EXCLU WEB / Forum Demeter (3/3) : FARM : une initiative en quête de crédit(bilité)

« Une nouvelle géopolitique de la sécurité alimentaire mondiale. Quelle place pour la France et l’Europe ? », Tel était l’intitulé du forum organisé le 21 octobre par le ministère de l’Europe et des Affaires étrangères (MEAE) et le Club Demeter. La dernière table-ronde a esquissé des solutions de long terme et notamment l’application de l’initiative FARM.

EXCLU WEB / Forum Demeter (3/3) : FARM : une initiative en quête de crédit(bilité)

Mettre en place des mécanismes de résilience de long terme pour assurer la sécurité alimentaire mondiale dans une approche « approvisionnement » est vital pour les communautés agricoles et rurales soutient Jyotsna Puri, vice-présidente du département de la stratégie et des savoirs du Fonds international de développement agricole (FIDA). Elle estime nécessaire d’encourager les productions locales, de fournir à la population des aliments sains et de qualité et de réduire le gaspillage.

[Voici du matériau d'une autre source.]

(** A negative click count is a click. *)
Lemma ready_iff_no_click_negative :
  prediction_text (Outputs "Error" "text-danger" (Int 0) "danger"
                           "Model file not found.")
  = "Ready"
  <-> Some (-1) = @None Z \/ Some (-1) = Some 0.
Proof.
  apply (ready_iff_no_click
           Builtins.float_round Builtins.float_repr
           None (Some (-1)) State.initial []).
  reflexivity.
Defined.

Lemma not_cancelled_iff_below_half_04567 :
  exists out,
    fst (callback Builtins.float_round Builtins.float_repr
                  (Some (constant_model [0.5433; 0.4567]%float)) (Some 1)
                  State.initial []) = Ok out
    /\ (prediction_text out = "Not Cancelled" <-> (0.4567 <? 0.5)%float = true)
    /\ (prediction_text out = "Cancelled" <-> (0.5 <=? 0.4567)%float = true).
Proof.
  apply (not_cancelled_iff_below_half
           Builtins.float_round Builtins.float_repr
           (constant_model [0.5433; 0.4567]%float) (Some 1) State.initial []
           [[0.5433; 0.4567]%float] [0.5433; 0.4567]%float 0.4567%float);
    reflexivity.
Defined.

Lemma nan_probability_not_cancelled_both_nan :
  callback Builtins.float_round Builtins.float_repr
           (Some (constant_model [nan; nan])) (Some 1) State.initial []
  = (Ok (Outputs "Not Cancelled" "text-center text-success font-weight-bold"
                 (Float (Builtins.float_round (nan * 100)%float 2)) "success"
                 (Builtins.float_repr (Builtins.float_round (nan * 100)%float 2)
                    ++ "% Risk")),
     ([] ++ [submitted State.initial])%list).
Proof.
  apply (nan_probability_not_cancelled
           Builtins.float_round Builtins.float_repr
           (constant_model [nan; nan]) (Some 1) State.initial []
           [[nan; nan]] [nan; nan] nan);
    reflexivity.
Defined.

Lemma higher_probability_stays_cancelled_06_09 :
  exists out2,
    fst (callback Builtins.float_round Builtins.float_repr
                  (Some (constant_model [0.1; 0.9]%float)) (Some 1)
                  State.initial [submitted State.initial]) = Ok out2
    /\ prediction_text out2 = "Cancelled".
Proof.
  apply (higher_probability_stays_cancelled
           Builtins.float_round Builtins.float_repr
           (constant_model [0.4; 0.6]%float) (constant_model [0.1; 0.9]%float)
           (Some 1) State.initial [] [submitted State.initial]
           [[0.4; 0.6]%float] [[0.1; 0.9]%float]
           [0.4; 0.6]%float [0.1; 0.9]%float 0.6%float 0.9%float
           (Outputs "Cancelled" "text-center text-danger font-weight-bold"
                    (Float (Builtins.float_round (0.6 * 100)%float 2)) "danger"
                    (Builtins.float_repr (Builtins.float_round (0.6 * 100)%float 2)
                       ++ "% Risk")));
    reflexivity.
Defined.

Lemma short_answer_is_reported_one_class :
  callback Builtins.float_round Builtins.float_repr
           (Some (constant_model [1]%float)) (Some 1) State.initial []
  = (Ok (Outputs "Error" "text-danger" (Int 0) "danger"
                 ("Prediction failed: index 1 is out of bounds for axis 0 with size "
                    ++ nat_str (List.length [1%float]))),
     ([] ++ [submitted State.initial])%list).
Proof.
  apply (proj2 (short_answer_is_reported
                  Builtins.float_round Builtins.float_repr
                  (constant_model [1]%float) (Some 1) State.initial []
                  eq_refl)
           [1%float] []).
  - reflexivity.
  - cbn. lia.
Defined.

(** The file is there and holds a pickled [None]. *)
Lemma missing_caption_after_startup_pickled_None :
  load_pipeline true (Ok None) = Ok None
  /\ (forall n_clicks st t out,
        fst (callback Builtins.float_round Builtins.float_repr
                      None n_clicks st t) = Ok out ->
        prob_text out = "Model file not found."
        <-> truthy n_clicks = true
            /\ (true = false \/ Ok None = Ok (@None estimator)))
  /\ (true = true ->
      ["Model loaded from " ++ MODEL_FILE]
      = ["Model loaded from cancellation_model_pipeline.joblib"])
  /\ (true = false ->
      ["Model loaded from " ++ MODEL_FILE] =
        ["ERROR: cancellation_model_pipeline.joblib not found. Please ensure the model file is in the same directory."]).
Proof.
  apply (missing_caption_after_startup
           Builtins.float_round Builtins.float_repr
           true (Ok None) None ["Model loaded from " ++ MODEL_FILE]).
  reflexivity.
Defined.
(** * create_networks.py: officer and corporation co-affiliation networks

    A shallow embedding of [scripts/create_networks.py] and the properties
    of its record loader, membership index, projection engine, component
    filter and attribute summarizers.

    Conventions of the embedding.
    - A JSON field read with [dict.get(key)] is a [pyval]: [None] when the
      key is absent (or null), [Some s] for the string [s].
    - A Python [dict] is a [gmap], a Python [set] a [gset].  The order in
      which a [set] is iterated depends on the hash seed of the process;
      it is the parameter [HashSeed] of everything that iterates a set.
    - A Python exception is a value [Raise e] of the [result] monad.
    - The calls into pandas and networkx are embedded by what they do on
      the values the script passes: [groupby(...).agg(set)] collects a
      set per key and drops the rows whose key is missing; the component
      filter is the breadth-first search of [connected_components], the
      first longest component for [max], and the induced [subgraph].
    - A Python [str] is the [string] of the bytes of its UTF-8 encoding.
      Two strings are equal when their encodings are, and the order of
      [<] on [str], by code point, is the order of the encodings byte by
      byte. *)

From Stdlib Require Import String Ascii.
From stdpp Require Import base option list sorting gmap fin_sets fin_maps strings.

Local Open Scope string_scope.
Local Open Scope list_scope.
Local Open Scope stdpp_scope.

#[local] Set Warnings "-clear-no-such-hyp".

(** ** Exceptions *)

Inductive exn : Set :=
  | JSONDecodeError
  | KeyError
  | TypeError
  | ValueError
  | AttributeError.

Inductive result (A : Type) : Type :=
  | OK (a : A)
  | Raise (e : exn).
Arguments OK {A} a.
Arguments Raise {A} e.

#[global] Instance result_ret : MRet result := λ A a, OK a.
#[global] Instance result_bind : MBind result := λ A B f m,
  match m with
  | OK a => f a
  | Raise e => Raise e
  end.
#[global] Instance result_fmap : FMap result := λ A B f m,
  match m with
  | OK a => OK (f a)
  | Raise e => Raise e
  end.

Definition succeeds {A} (m : result A) : Prop := ∃ a, m = OK a.
Definition fails {A} (m : result A) : Prop := ∃ e, m = Raise e.

(** [for x in l: acc.extend(f(x))], stopping at the first exception. *)
Fixpoint for_extend {A B} (f : A → result (list B)) (l : list A) : result (list B) :=
  match l with
  | [] => OK []
  | x :: l' => ys ← f x; zs ← for_extend f l'; OK (ys ++ zs)
  end.

(** [[f(x) for x in l]], stopping at the first exception. *)
Fixpoint for_each {A B} (f : A → result B) (l : list A) : result (list B) :=
  match l with
  | [] => OK []
  | x :: l' => y ← f x; ys ← for_each f l'; OK (y :: ys)
  end.

(** ** Data model *)

(** The value of [d.get(key)] for a JSON object of string fields. *)
Definition pyval : Type := option string.

(** A JSON object whose values are strings; a null field is an absent key,
    which [dict.get] does not distinguish. *)
Definition json_object : Type := gmap string string.

(** One company document: [data['Corp']] and [data['Officers']], each of
    which may be missing. *)
Record company_doc : Type := {
  Corp : option json_object;
  Officers : option (list json_object)
}.

(** A file of the input directory: its name and what [json.load] makes of
    its contents. *)
Inductive file_content : Type :=
  | Malformed
  | Parsed (data : company_doc).

Record file : Type := {
  file_name : string;
  file_data : file_content
}.

(** One row of [df]: the merged officer and corporation fields. *)
Record Row : Type := {
  CorpOfficerId : pyval;
  FullNameNormalized : pyval;
  FullName : pyval;
  Nationality : pyval;
  IdNumber : pyval;
  CorpId : pyval;
  CompanyName : pyval;
  RegistrationNumber : pyval;
  HoldingCompanyName : pyval;
  HoldingCompanyRegNumber : pyval;
  RegistrationDate : pyval;
  AltName : pyval
}.

(** The tuple [(row['FullNameNormalized'], row['IdNumber'])]. *)
Definition Unique : Type := pyval * pyval.

Definition OfficerUnique (row : Row) : Unique :=
  (FullNameNormalized row, IdNumber row).

(** ** Record loader *)

(** [json.load(f)]: raises [JSONDecodeError] on malformed contents. The
    exception carries a message, the document and a position, not the name
    of the file. *)
Definition json_load (f : file) : result company_doc :=
  match file_data f with
  | Malformed => Raise JSONDecodeError
  | Parsed data => OK data
  end.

Le directeur du développement durable du MEAE (Ministère De L’Europe Et Des Affaires Étrangères), Christophe Guilhou, abonde dans son sens en expliquant que de tels objectifs nécessitent de renforcer l’agriculture durable dans de nombreux pays et surtout « de structurer les filières agricoles et alimentaires ». L’initiative Food & Agriculture Resilience Mission (FARM) pour la sécurité alimentaire des pays les plus vulnérables, instaurée en avril dernier, peut répondre à ces impératifs. La France y contribue à hauteur de 700 millions d’euros par an. Mais il semble que le projet butte sur l’accès au crédit des acteurs locaux. « Le secteur agricole est orphelin du secteur bancaire », résume Kako Nubukpo, commissaire du département agriculture de l’Union économique et monétaire ouest-africaine (UEMOA), qui se désole aussi que l’Afrique soit la variable d’ajustement du système alimentaire international. « Il faut financer l’agriculture et les industries alimentaires locales », plaide en substance Karim Aït Talb, directeur général délégué de Géocoton, dont le groupe accompagne financièrement les agriculteurs dans leurs achats de semences, de produits phytosanitaires et d’engrais. « Nous sommes les derniers », se désole-t-il, égratignant des pratiques qui font de l’Afrique « un marché de déversement qui empêche le développement des filières locales ». Plaidant pour « dérisquer les investissements », il juge plus utile de financer les petits agriculteurs.

One food system

L’initiative FARM a fait naître beaucoup d’espoirs dans lequel les Africains ne semblent pas se retrouver. « Nous sommes partagés en trois catégories : ceux qui disent “Merci et bravo”, ceux qui affirment “Vous n’allez pas nous apprendre à cultiver” et enfin ceux qui disent “Oui, mais” », explique Kako Nubukpo qui pointe aussi la « défaillance de certains Etats africains et aussi celle des marchés ». FARM repose sur trois piliers : commerce, solidarité et production. « Le volet production en particulier veut mettre l'accent sur la promotion des protéines végétales, comme les légumineuses, le niébé, l'acacia, etc. L'Afrique devrait produire ce qu'elle consomme, j'en suis convaincu », explique-t-il, rejetant l’idée de vivre en autarcie. Dans le développement futur de l’économie agricole et alimentaire africaine, il faudra tenir compte du facteur démographique et climatique : En 2050, le continent comptera plus de 2 milliards d’habitants dont 40 % auront moins de 15 ans « avec des demandes d’émancipation et de souveraineté sans doute plus grande », souligne le commissaire de l’UEMOA. « Penser la diversité climatique et la pluralité des sols dans tous leurs aspects, pas seulement techniques mais aussi politiques et sociaux est un défi à relever », affirme pour sa part Elisabeth Claverie de Saint-Martin, PDG du Centre de coopération internationale en recherche agronomique pour le développement (CIRAD. Elle émet l’idée de construire un « One Food System » à l’image de l’objectif « Santé globale/One Health ». Il n’en reste pas moins qu’au-délà des incantations, assurer la sécurité alimentaire mondiale dans un contexte géopolitique aussi chahuté reste un véritable défi : plus de 800 millions de personnes souffrent de la faim sur la planète.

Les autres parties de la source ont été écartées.